[Discussion] rfc: different processing stages for rules

Victor Julien lists at inliniac.net
Thu Mar 12 16:48:44 UTC 2009


I've been thinking some about a problem in the ideas as we currently see
them. Many of the ideas require quite expensive checks, such as Martin
Holste's timemachine ideas or Kevin Ross' ideas about querying external
data sources like nepenthes and firewall logs. Add to that the ideas of
having more higher level scripting languages for alert (post)processing,
and we're going to run into serious latency and performance issues,
especially when we're running inline.

One possible solution would be to have two processing stages. Stage 1 is
(relatively) simple: it detects content, stuff that can be detected in
the current packet, or in multiple packets with the help of flowbits and
the like. Basically, pretty much what Snort/Snort_inline does now. If in
this stage an event is detected, we can still drop on it (most of the
time, fragmented packets and spliced sessions can still be a challenge).

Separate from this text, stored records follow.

Lemma sorted_keys st (l : list Entry) :
  Forall (λ e, pending st !! e.1 = Some e.2) l → StronglySorted older l →
  StronglySorted (admitted_before st) l.*1.
Proof.
  intros Hin Hs. induction Hs as [|e l Hs IH He]; [constructor|].
  apply Forall_cons in Hin as [Hp Hin]. csimpl. constructor; [by apply IH|].
  apply Forall_fmap, Forall_forall. intros e' He'. simpl.
  rewrite Forall_forall in Hin, He. exists e.2, e'.2. split_and!; auto.
  by apply He.
Qed.

(** In every reachable state the queue is in admission order, and every
    in-flight request was admitted before every queued one; so requeueing a
    session's work in front of the queue restores admission order. *)
Theorem queue_in_admission_order max st :
  reachable max st →
  StronglySorted (admitted_before st) (queue st) ∧
  ∀ id p s a queued,
    pending st !! id = Some p → pstate p = InFlight s a → queued ∈ queue st →
    admitted_before st id queued.
Proof.
  intros (sp & -> & Hwf & _ & _)%reachable_spec.
  pose proof (wf_ordered _ Hwf) as Hord. unfold entries in Hord.
  apply StronglySorted_app in Hord as (Hdw & _ & Hw).
  assert (∀ e, e ∈ waiting sp → pending (concrete sp) !! e.1 = Some e.2) as Hin.
  { intros [k p] He. apply pending_entry; [done|]. apply entry_cases. by right. }
  split.
  - apply sorted_keys; [|done]. by apply Forall_forall.
  - intros id p s a queued Hp Hs Hq.
    apply list_elem_of_fmap in Hq as (e & -> & He).
    exists p, e.2. split_and!; [done|by apply Hin|].
    apply (Hdw (id, p)); [|done]. apply (in_flight_delivered sp _ s a); try done.
    by apply pending_entry.
Qed.

(** ** The hash map's iteration order is unobservable *)

Lemma next_deadline_iter_perm l l' :
  l ≡ₚ l' → next_deadline_iter l = next_deadline_iter l'.
Proof.
  unfold next_deadline_iter.
  induction 1 as [|x l l' Hp IH|x y l|l l' l'' Hp1 IH1 Hp2 IH2]; simpl.
  - done.
  - by rewrite IH.
  - destruct (foldr _ _ l) as [d|]; f_equal; lia.
  - by rewrite IH1.
Qed.

(** C13: In every reachable state, expiring overdue requests, requeueing a
    session and computing the next deadline give the same state, effects and
    result whatever order the hash map is iterated in. *)
Theorem iteration_order_irrelevant max st iter now s :
  reachable max st → iter ≡ₚ map_to_list (pending st) →
  expire_iter iter now st = expire now st
  ∧ (session (agent st) = Some s →
     requeue_session_iter iter s st = requeue_session s st)
  ∧ next_deadline_iter iter = next_deadline st.
Proof.
  intros (sp & -> & Hwf & _ & _)%reachable_spec Hp. split_and!.
  - by rewrite refine_expire_iter, refine_expire.
  - intros Hs. unfold requeue_session. by rewrite !refine_requeue_iter.
  - by apply next_deadline_iter_perm.
Qed.

(** ** Deadlines *)

Lemma next_deadline_iter_min l :
  match next_deadline_iter l with
  | None => l = []
  | Some d => (∃ e, e ∈ l ∧ deadline e.2 = d) ∧ ∀ e, e ∈ l → (d ≤ deadline e.2)%N
  end.
Proof.
  unfold next_deadline_iter. induction l as [|x l IH]; simpl; [done|].
  destruct (foldr _ None l) as [d|]; simpl.
  - destruct IH as [(e & He & Hd) Hmin]. split.
    + destruct (N.min_spec (deadline x.2) d) as [[_ ->]|[_ ->]].
      * exists x. split; [apply list_elem_of_here|done].
      * exists e. split; [by apply list_elem_of_further|done].
    + intros e' [->|He']%elem_of_cons; [lia|]. specialize (Hmin e' He'). lia.
  - subst. split.
    + exists x. split; [apply list_elem_of_here|done].
    + intros e' ->%list_elem_of_singleton. done.
Qed.

(** [next_deadline] is the earliest deadline of the pending requests: it
    is [None] exactly when nothing is pending, and otherwise some request has
    that deadline and none an earlier one. *)
Theorem next_deadline_earliest st :
  match next_deadline st with
  | None => pending st = ∅
  | Some d =>
      (∃ id p, pending st !! id = Some p ∧ deadline p = d)
      ∧ ∀ id p, pending st !! id = Some p → (d ≤ deadline p)%N
  end.
Proof.
  unfold next_deadline. pose proof (next_deadline_iter_min (map_to_list (pending st))) as H.
  destruct (next_deadline_iter _) as [d|].
  - destruct H as [([id p] & He & Hd) Hmin]. split.
    + exists id, p. split; [by apply elem_of_map_to_list|done].
    + intros id' p' Hp. apply elem_of_map_to_list in Hp. by apply (Hmin (id', p')).
  - by apply map_to_list_empty_iff.
Qed.

(** ** The [unwrap] of [expire] *)

Lemma remove_expired_keeps ids m id :
  id ∉ ids → (remove_expired ids m).1 !! id = m !! id.
Proof.
  revert m. induction ids as [|k ids IH]; intros m Hid; [done|]. simpl.
  apply not_elem_of_cons in Hid as [Hne Hid]. destruct (m !! k); [|by apply IH].
  specialize (IH (delete k m) Hid). destruct (remove_expired ids (delete k m)).
  simpl in *. by rewrite IH, lookup_delete_ne.
Qed.

(** The [unwrap] in [expire] never panics: when the turn of an expired
    request comes, after the removal of those before it, the request is still
    in the map. *)
Theorem expire_unwrap_safe max st iter now ids1 id ids2 :
  reachable max st → iter ≡ₚ map_to_list (pending st) →
  expired_ids iter now = ids1 ++ id :: ids2 →
  is_Some ((remove_expired ids1 (pending st)).1 !! id).
Proof.
  intros (sp & -> & Hwf & _ & _)%reachable_spec Hp Hids.
  rewrite (iter_entries sp Hwf) in Hp.
  rewrite (expired_ids_entries iter (entries sp)) in Hids by (done || apply Hwf).
  pose proof (NoDup_fst_filter (overdue now) _ (wf_distinct _ Hwf)) as Hnd.
  rewrite Hids in Hnd. apply NoDup_app in Hnd as (_ & Hdisj & _).
  rewrite remove_expired_keeps
    by (intros Hin; by apply (Hdisj id Hin), list_elem_of_here).
  assert (id ∈ (filter (overdue now) (entries sp)).*1) as Hin
    by (rewrite Hids; apply elem_of_app; right; apply list_elem_of_here).
  apply list_elem_of_fmap in Hin as ([k p] & -> & [_ Hin]%list_elem_of_filter).
  exists p. by apply pending_entry.
Qed.

(** ** A concrete run *)

(** Two requests are submitted while no remote is connected, then a session of
    capacity one connects: the first is in flight, the second queued. *)
Definition sample_context : RequestContext :=
  {| group_id := 7; reason := byte_string "Push the release";
     command := [byte_string "git"; byte_string "push"] |}.
Definition sample_trace : list (Event * Instant) :=
  [(EvSubmit 1 (byte_string "sign") (Some sample_context) 30 1000 31000, 0%N);
   (EvSubmit 2 (byte_string "list") None 40 1001 31001, 1%N);
   (EvConnected 100 1, 2%N)].
Definition sample_state : BrokerState := (run sample_trace (new 8)).1.

Lemma sample_admissible : admissible_run sample_trace (new 8).
Proof. by apply (bool_decide_eq_true_1 _); vm_compute. Qed.

Lemma sample_reachable : reachable 8 sample_state.
Proof. apply run_reachable, sample_admissible. Qed.

Lemma broker_refines_spec_witness :
  admissible_run sample_trace (new 8)
  ∧ run sample_trace (new 8)
    = (concrete (spec_run sample_trace (spec_new 8)).1,
       (spec_run sample_trace (spec_new 8)).2).
Proof.
  split; [apply sample_admissible|].
  apply (broker_refines_spec 8 sample_trace), sample_admissible.
Defined.

Lemma reachable_invariant_witness :
  reachable 8 sample_state ∧ queue sample_state = [2%N] ∧ invariant 8 sample_state.
Proof.
  split_and!; [apply sample_reachable|by vm_compute|].
  apply (reachable_invariant 8), sample_reachable.
Defined.

Lemma queue_in_admission_order_witness : admitted_before sample_state 1 2.
Proof.
  eapply (proj2 (queue_in_admission_order 8 sample_state sample_reachable) 1%N
            (default (fresh_entry 0 [] None 0 0 0 0).2 (pending sample_state !! 1%N)) 100%N 1%N 2%N).
  - by vm_compute.
  - by vm_compute.
  - vm_compute. apply list_elem_of_here.
Defined.

Lemma iteration_order_irrelevant_witness :
  expire_iter (reverse (map_to_list (pending sample_state))) 35 sample_state
  = expire 35 sample_state.
Proof.
  apply (iteration_order_irrelevant 8 sample_state
           (reverse (map_to_list (pending sample_state))) 35 100);
    [apply sample_reachable|apply reverse_Permutation].
Defined.

Lemma expire_unwrap_safe_witness :
  is_Some ((remove_expired [1%N] (pending sample_state)).1 !! 2%N).
Proof.
  apply (expire_unwrap_safe 8 sample_state (map_to_list (pending sample_state)) 50
           [1%N] 2 []); [apply sample_reachable|done|by vm_compute].
Defined.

In the second stage, all the expensive checks would come in to play.
Detection here would be after-the-fact by definition, so dropping isn't
possible no more. In a IPS setup we could fall back to dropping the rest
of the packets for that flow/stream, active responses, snortsam style
blocking. This detection could be offloaded to another thread or process
to interrupt the normal packet flow as little as possible.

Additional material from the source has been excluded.